CSE 031

Estimation of degradation curves for substation equipment using text mining




This paper describes a method for estimating degradation curves for substation equipment based on the frequency of occurrence of each failure event, described in texts, automatically classified into categories of failure mode. We also propose an application for management of assets based on the classification results. We have previously proposed a basic concept of the method at the 2019 CIGRE Symposium (Chengdu), and have confirmed prospects for the practical application of the proposed method through evaluation using real data. Therefore, this paper presents the details of the method and results.

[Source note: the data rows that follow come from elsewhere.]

(** The metadata of the trained iris classifier: 100 estimators of depth
    10, as [train_model] sets them. *)
Lemma trainer_metadata_served_witness :
  iris_metadata =
    save_model_metadata
      ["sepal length (cm)"; "sepal width (cm)";
       "petal length (cm)"; "petal width (cm)"]
      ["setosa"; "versicolor"; "virginica"] 100 (Some 10) /\
  predicted_class (metadata (startup_event (trained mock) initial)) 1 =
    Ret (JStr "versicolor").
Proof.
  split; [reflexivity|].
  exact (proj2 (proj2 (trainer_metadata_served (trained mock) initial (Some mock)
                         ["sepal length (cm)"; "sepal width (cm)";
                          "petal length (cm)"; "petal width (cm)"]
                         ["setosa"; "versicolor"; "virginica"] 100 (Some 10)
                         eq_refl eq_refl eq_refl eq_refl))
           1%nat "versicolor" eq_refl).
Defined.

Lemma non_object_metadata_escapes_witness :
  fst (get_model_info (startup_event list_metadata initial)) =
    Escape AttributeError /\
  fst (health_check (startup_event list_metadata initial)) =
    Escape AttributeError.
Proof.
  destruct (non_object_metadata_escapes list_metadata initial (Some mock)
              (JArr [JStr "setosa"; JStr "versicolor"])
              eq_refl eq_refl eq_refl eq_refl I) as [Hinfo Hhealth].
  split; [apply Hinfo; discriminate | apply Hhealth; reflexivity].
Defined.

Lemma health_agrees_with_predict_witness :
  exists h,
    fst (health_check threshold_store) = Respond h /\
    model_loaded h = true /\ status h = "healthy".
Proof.
  eexists. split; [reflexivity|]. split; [reflexivity|].
  apply (proj2 (health_agrees_with_predict threshold_store setosa_sample _
                  eq_refl)).
  reflexivity.
Defined.
(** * Detection evaluation core of [compute_mAP.py]

    A shallow embedding of the evaluation functions of
    [src/compute_mAP.py] -- [box_iou], [match_gt_box], [voc_ap],
    [get_rec_prec], [calc_AP] and [compute_mAP] --
    together with the properties of them that the specification states.

    Conventions of the embedding.
    - Python numbers (the [int] flags and counters as well as the
      [float] curve values) are exact rationals [Q]; [==] on numbers is
      [Qeq_bool], [<] is [Qltb].  Rounding of binary floating point is
      not modelled.
    - Python list objects holding numbers live in a [heap]; a variable
      bound to such a list is a location [loc].  [l.insert(0, x)],
      [l.append(x)], [l[i] = x] update the heap in place, [l[:]]
      allocates a copy.  Exceptions are the [Raise] results.
    - A box is stored in the records by the source as the string
      ['xmin,ymin,xmax,ymax'] and parsed with [float] at each use; the
      records of the embedding hold the parsed box.
    - What Matplotlib draws ([draw_rec_prec], and inside
      [draw_plot_func]) and the file and model readers are outside the
      embedding.  Of [draw_plot_func] the code that decides whether it
      returns is kept: the unpacking of line 475 and the lookups of
      lines 484-485. *)

From Stdlib Require Import QArith Qminmax Lqa ZArith Lia String.
From stdpp Require Import base tactics option list.

Local Open Scope Q_scope.

(** ** Numbers *)

Module PyNum.

(** [a < b] on Python numbers. *)
Definition Qltb (a b : Q) : bool := negb (Qle_bool b a).

(** [max(a, b)]: the first argument unless the second is larger. *)
Definition py_max (a b : Q) : Q := if Qltb a b then b else a.
(** [processSlug], lines 88-98: the part that runs when the task is
    started, up to its first [await]. *)
Definition processSlug (r : RefreshTokenBySlug) : Pc * list Event :=
  if isSkipped r then (Fulfilled, [])
  else (AwaitFetch,
        [GetTokensMetadataBySlug (contract r) (slug r) method (continuation r)]).

(** [processSlug], lines 99-148, and
    [addToTokenRefreshQueueAndUpdateCollectionMetadata], lines 41-60: what
    the task does when the promise it is suspended on resolves, up to its
    next [await]. [res] is what the provider call of this task settles
    with. Calls to the logger are left out, except that line 133 reads
    [error.response.data], which throws when the error has no response. *)
Definition resume (r : RefreshTokenBySlug) (res : FetchResult) (pc : Pc)
    (v : Closure) : Pc * Closure * list Event :=
  match pc with
  | AwaitFetch =>
      match res with
      | Returned md cont =>
          if (length md =? 0)%nat then
            (AwaitSingleToken, v, [GetSingleToken (collection r)])
          else if truthy cont then
            (AwaitAddContinuation,
             mkClosure true (rateLimitExpiredIn v) (metadata v),
             [PendingAdd
                {| slug := slug r;
                   contract := contract r;
                   collection := collection r;
                   continuation := cont |}
                true])
          else
            (Fulfilled,
             mkClosure (retry v) (rateLimitExpiredIn v) (metadata v ++ md),
             [])
      | Threw (Some resp) =>
          if status resp =? 429 then
            (AwaitAddOriginal,
             mkClosure (retry v)
               (Z.max (Z.max (rateLimitExpiredIn v) (expires_in resp)) 5)
               (metadata v),
             [PendingAdd r true])
          else
            (AwaitFetchQueue, v,
             [FetchQueueAdd "full-collection" method (contract r) true])
      | Threw None =>
          (* error.response?.status is undefined, so the else branch is
             taken, and line 133 reads error.response.data *)
          (RejectedTypeError, v, [])
      end
  | AwaitSingleToken =>
      (AwaitRefreshAndUpdate, v,
       [FetchQueueAdd "full-collection" method (collection r) true;
        CollectionUpdatesAdd (contract r) (getSingleToken (collection r)) method 0])
  | AwaitRefreshAndUpdate => (Fulfilled, v, [])
  | AwaitAddContinuation =>
      match res with
      | Returned md _ =>
          (Fulfilled,
           mkClosure (retry v) (rateLimitExpiredIn v) (metadata v ++ md),
           [])
      | Threw _ => (Fulfilled, v, [])
      end
  | AwaitAddOriginal => (Fulfilled, v, [])
  | AwaitFetchQueue => (Fulfilled, v, [])
  | Fulfilled => (Fulfilled, v, [])
  | RejectedTypeError => (RejectedTypeError, v, [])
  end.

(** Lines 166-179, run once [Promise.all] has resolved: hand the
    aggregate to the write queue, then either extend the lock and enqueue
    the next run, or release the lock. [extended] is what [extendLock]
    answers. *)
Definition epilogue (popped : list RefreshTokenBySlug) (extended : bool)
    (v : Closure) : list Event :=
  WriteQueueAdd (map (fun m => m) (metadata v)) ::
  (if truthyNumber (rateLimitExpiredIn v)
      || (Z.of_nat (length popped) =? countTotal)
      || retry v
   then
     ExtendLock (getLockName method) (60 * 5 + rateLimitExpiredIn v) ::
     (if extended then [AddToQueue (rateLimitExpiredIn v * 1000)] else [])
   else
     [ReleaseLock (getLockName method)]).

(** [Promise.all] on line 151: it rejects as soon as one task has
    rejected, and the callback throws; it resolves once every task is
    fulfilled, and the callback runs to its end. *)
Definition settle (popped : list RefreshTokenBySlug) (extended : bool)
    (s : Invocation) : Invocation :=
  match state s with
  | AwaitAll =>
      if existsb isRejected (pcs s) then
        mkInvocation (vars s) (pcs s) (trace s) Failed
      else if forallb isFulfilled (pcs s) then
        mkInvocation (vars s) (pcs s)
          (trace s ++ by_caller Body (epilogue popped extended (vars s)))
          Completed
      else s
  | _ => s
  end.

(** The promise task [i] is suspended on resolves. Tasks keep running
    after the callback has failed: a promise is not cancelled. *)
Definition step (popped : list RefreshTokenBySlug) (fetch : nat -> FetchResult)
    (extended : bool) (s : Invocation) (i : nat) : Invocation :=
  match popped !! i, pcs s !! i with
  | Some r, Some pc =>
      let '(pc', v', es) := resume r (fetch i) pc (vars s) in
      settle popped extended
        (mkInvocation v' (<[i := pc']> (pcs s))
           (trace s ++ by_caller (Slug i) es) (state s))
  | _, _ => s
  end.

(** Lines 151-155: [refreshTokensBySlug.map(processSlug)] starts the tasks
    in order; each runs up to its first [await]. *)
Fixpoint launch (i : nat) (rs : list RefreshTokenBySlug)
    : list Pc * list (Caller * Event) :=
  match rs with
  | [] => ([], [])
  | r :: rs' =>
      let '(pc, es) := processSlug r in
      let '(pcs', t') := launch (S i) rs' in
      (pc :: pcs', by_caller (Slug i) es ++ t')
  end.
(** * e_commerce_analysis: the scraping pipeline and the sentiment labels

    A shallow embedding of [data_scrape.py] (the functions [get_driver],
    [scrape_site] and [scrape_products]), of the scraping limits of
    [config.py] and of the class [SentimentAnalyzer] of
    [Sentiment_analyzer.py].

    Python statements become computations in a state-and-exception monad
    [Py].  The browser is an oracle ([World]) that answers every Selenium
    command; every command the program issues is recorded in a trace of
    [event]s together with the session it is sent through.  The oracle
    answers a command whatever the state of that session: whether the
    session is still open when a command is sent is read off the trace
    ([sessions_live]).  Selenium itself refuses a command sent through a
    session that was quit, so the browsers of the model are more than the
    real ones: what holds for every [World] holds for the real ones, and an
    example is a real run only in a browser that refuses these commands
    ([refuses_stale_lookups]).  Printing, sleeping, [driver.quit()] and
    [json.dump] are taken to be reliable; starting Chrome, opening the
    output file and every Selenium call may raise. *)

From Stdlib Require Import QArith Lqa Ascii String.
From stdpp Require Import base list strings gmap sorting.

Local Open Scope string_scope.
Local Open Scope list_scope.
Local Open Scope nat_scope.

(** ** Python values *)

(** A Python [float]: a finite value (kept exact, only comparisons are applied
    to it), an infinity or a NaN. *)
Inductive pyfloat : Type :=
| Fin (q : Q)
| PInf
| NInf
| NaN.

(** The built-in values the program handles: [None], a [bool], an [int], a
    [float], a [str], a [list], a [dict]. *)
#[warnings="-register-all"]
Inductive pyval : Type :=
| PyNone
| PyBool (b : bool)
| PyInt (z : Z)
| PyFloat (f : pyfloat)
| PyStr (s : string)
| PyList (items : list pyval)
| PyDict (entries : list (string * pyval)).

(** A [dict] with string keys, in insertion order (the order [json.dump]
    writes). *)
Definition dict : Type := list (string * pyval).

In the past, we have made the upgrade plan of our transmission system based on the age (expected life) of each substation equipment. However, the conditions of degradation are different for each of them even if they are the same age. One may be in better condition compared to the same age, another one may be in worse.

To solve this problem, we aim to make the upgrade plan based on the risk they have using an index to evaluate the condition of each piece of equipment.

The way to evaluate their condition is using a matrix of two factors "the impact of a failure" and "the probability of failure (PoF)". The method to calculate PoF is based on a numerical index (health index) that indicates the current condition of the equipment and a degradation curve (failure rate curve) that provides a predictive degradation state. We have studied how to make the method. Using them, we have tried to calculate the PoF of each piece of equipment several years from now.

The elements to estimate the degradation curves were not only published research data, but also failure and inspection data that we have accumulated in the past.

We assume that the more amount of failure and inspection data used to create the degradation curves, the better accuracy of the curves. However, if we analyse about all failure data we have, we require too much effort and time. So, we cannot help using only a part of our data to make the degradation curve so far.

In order to use unclassified failure data, we use a text mining system developed by our group. This paper proposes a method for creating a degradation curve by categorising the failure data to estimate the frequency of occurrence of each event. In this method, we used a text classification algorithm based on BERT (Bidirectional Encoder Representations from Transformers), one of the language models with selfsupervised learning. Furthermore, to estimate the curve, we used algorithms such as the Kaplan-Meier method and Weibull analysis based on the classification results of each failure data.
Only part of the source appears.